Top of Extracted data
(** [Math.round(0 / minutes)] is 0 whenever [minutes > 0]. *)
Lemma wpm_none (timeElapsed : Z) :
  let minutes := js_div (Num (inject_Z timeElapsed)) (Num 60000) in
  js_gt0 minutes = true →
  Math_round (js_div (of_nat 0) minutes) = Num 0.
Proof.
  intros minutes.
  change minutes with (Num (inject_Z timeElapsed / 60000)).
  unfold js_gt0, js_div, of_nat. intros Hgt.
  destruct (Qeq_bool (inject_Z timeElapsed / 60000) 0) eqn:Hz.
  { apply Qeq_bool_iff in Hz. apply negb_true_iff in Hgt.
    assert (Qle_bool (inject_Z timeElapsed / 60000) 0 = true); [| congruence].
    apply Qle_bool_iff. rewrite Hz. apply Qle_refl. }
  unfold Math_round. f_equal.
  assert (Hq : (inject_Z (Z.of_nat 0) / (inject_Z timeElapsed / 60000) + (1 # 2)
                == 1 # 2)%Q).
  { change (inject_Z (Z.of_nat 0)) with 0%Q.
    unfold Qdiv at 1. rewrite Qmult_0_l. apply Qplus_0_l. }
  by rewrite (Qfloor_comp _ _ Hq).
Qed.


(** ** Error count *)

Lemma filter_none {A} (f : A → bool) (l : list A) :
  (∀ x, x ∈ l → f x = false) → List.filter f l = [].
Proof.
  induction l as [| x l IH]; intros Hall; [done |].
  cbn. rewrite (Hall x) by apply list_elem_of_here.
  apply IH. intros y Hy. apply Hall. by apply list_elem_of_further.
Qed.

Lemma errorCount_all_match (content : jsstring) (m : gmap nat jsstring) :
  (∀ i ch, m !! i = Some ch → strict_eq_src (content !! i) ch = true) →
  errorCount content m = 0.
Proof.
  intros Hall. unfold errorCount. rewrite filter_none; [done |].
  intros [i ch] Hin. apply elem_of_map_to_list in Hin.
  cbn. by rewrite (Hall i ch Hin).
Qed.


(** ** Typing the reference text *)

Lemma size_map_seq {A} (xs : list A) : ∀ start,
  size (map_seq start xs : gmap nat A) = length xs.
Proof.
  induction xs as [| x xs IH]; intros start; [done |].
  rewrite map_seq_cons, map_size_insert_None by apply map_seq_cons_disjoint.
  cbn. by rewrite IH.
Qed.

Section Verbatim.

Variable content : jsstring.

Lemma commit_matching_unit (u : code_unit) rest pos next :
  content !! pos = Some u →
  u ≠ CR →
  commitLoop content ([u] :: rest) pos next
  = commitLoop content rest (pos + 1) (<[pos := [u]]> next).
Proof.
  intros Hsrc Hcr.
  destruct (is_blank [u]) eqn:Hb.
  - apply commitLoop_blank_match; [done |]. by apply strict_eq_src_unit.
  - apply commitLoop_non_blank; try done.
    + by eapply lookup_lt_Some.
    + intros [= ->]. done.
Qed.

Lemma commitEach_cons now ch chars s :
  commitEach content now (ch :: chars) s
  = commitEach content now chars (processInput content (render_of s) now ch s).
Proof. reflexivity. Qed.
Bottom of Extracted data
**Task to complete**
Retype the records above in full, exactly.

**Result**
(** [Math.round(0 / minutes)] is 0 whenever [minutes > 0]. *)
Lemma wpm_none (timeElapsed : Z) :
  let minutes := js_div (Num (inject_Z timeElapsed)) (Num 60000) in
  js_gt0 minutes = true →
  Math_round (js_div (of_nat 0) minutes) = Num 0.
Proof.
  intros minutes.
  change minutes with (Num (inject_Z timeElapsed / 60000)).
  unfold js_gt0, js_div, of_nat. intros Hgt.
  destruct (Qeq_bool (inject_Z timeElapsed / 60000) 0) eqn:Hz.
  { apply Qeq_bool_iff in Hz. apply negb_true_iff in Hgt.
    assert (Qle_bool (inject_Z timeElapsed / 60000) 0 = true); [| congruence].
    apply Qle_bool_iff. rewrite Hz. apply Qle_refl. }
  unfold Math_round. f_equal.
  assert (Hq : (inject_Z (Z.of_nat 0) / (inject_Z timeElapsed / 60000) + (1 # 2)
                == 1 # 2)%Q).
  { change (inject_Z (Z.of_nat 0)) with 0%Q.
    unfold Qdiv at 1. rewrite Qmult_0_l. apply Qplus_0_l. }
  by rewrite (Qfloor_comp _ _ Hq).
Qed.


(** ** Error count *)

Lemma filter_none {A} (f : A → bool) (l : list A) :
  (∀ x, x ∈ l → f x = false) → List.filter f l = [].
Proof.
  induction l as [| x l IH]; intros Hall; [done |].
  cbn. rewrite (Hall x) by apply list_elem_of_here.
  apply IH. intros y Hy. apply Hall. by apply list_elem_of_further.
Qed.

Lemma errorCount_all_match (content : jsstring) (m : gmap nat jsstring) :
  (∀ i ch, m !! i = Some ch → strict_eq_src (content !! i) ch = true) →
  errorCount content m = 0.
Proof.
  intros Hall. unfold errorCount. rewrite filter_none; [done |].
  intros [i ch] Hin. apply elem_of_map_to_list in Hin.
  cbn. by rewrite (Hall i ch Hin).
Qed.


(** ** Typing the reference text *)

Lemma size_map_seq {A} (xs : list A) : ∀ start,
  size (map_seq start xs : gmap nat A) = length xs.
Proof.
  induction xs as [| x xs IH]; intros start; [done |].
  rewrite map_seq_cons, map_size_insert_None by apply map_seq_cons_disjoint.
  cbn. by rewrite IH.
Qed.

Section Verbatim.

Variable content : jsstring.

Lemma commit_matching_unit (u : code_unit) rest pos next :
  content !! pos = Some u →
  u ≠ CR →
  commitLoop content ([u] :: rest) pos next
  = commitLoop content rest (pos + 1) (<[pos := [u]]> next).
Proof.
  intros Hsrc Hcr.
  destruct (is_blank [u]) eqn:Hb.
  - apply commitLoop_blank_match; [done |]. by apply strict_eq_src_unit.
  - apply commitLoop_non_blank; try done.
    + by eapply lookup_lt_Some.
    + intros [= ->]. done.
Qed.

Lemma commitEach_cons now ch chars s :
  commitEach content now (ch :: chars) s
  = commitEach content now chars (processInput content (render_of s) now ch s).
Proof. reflexivity. Qed.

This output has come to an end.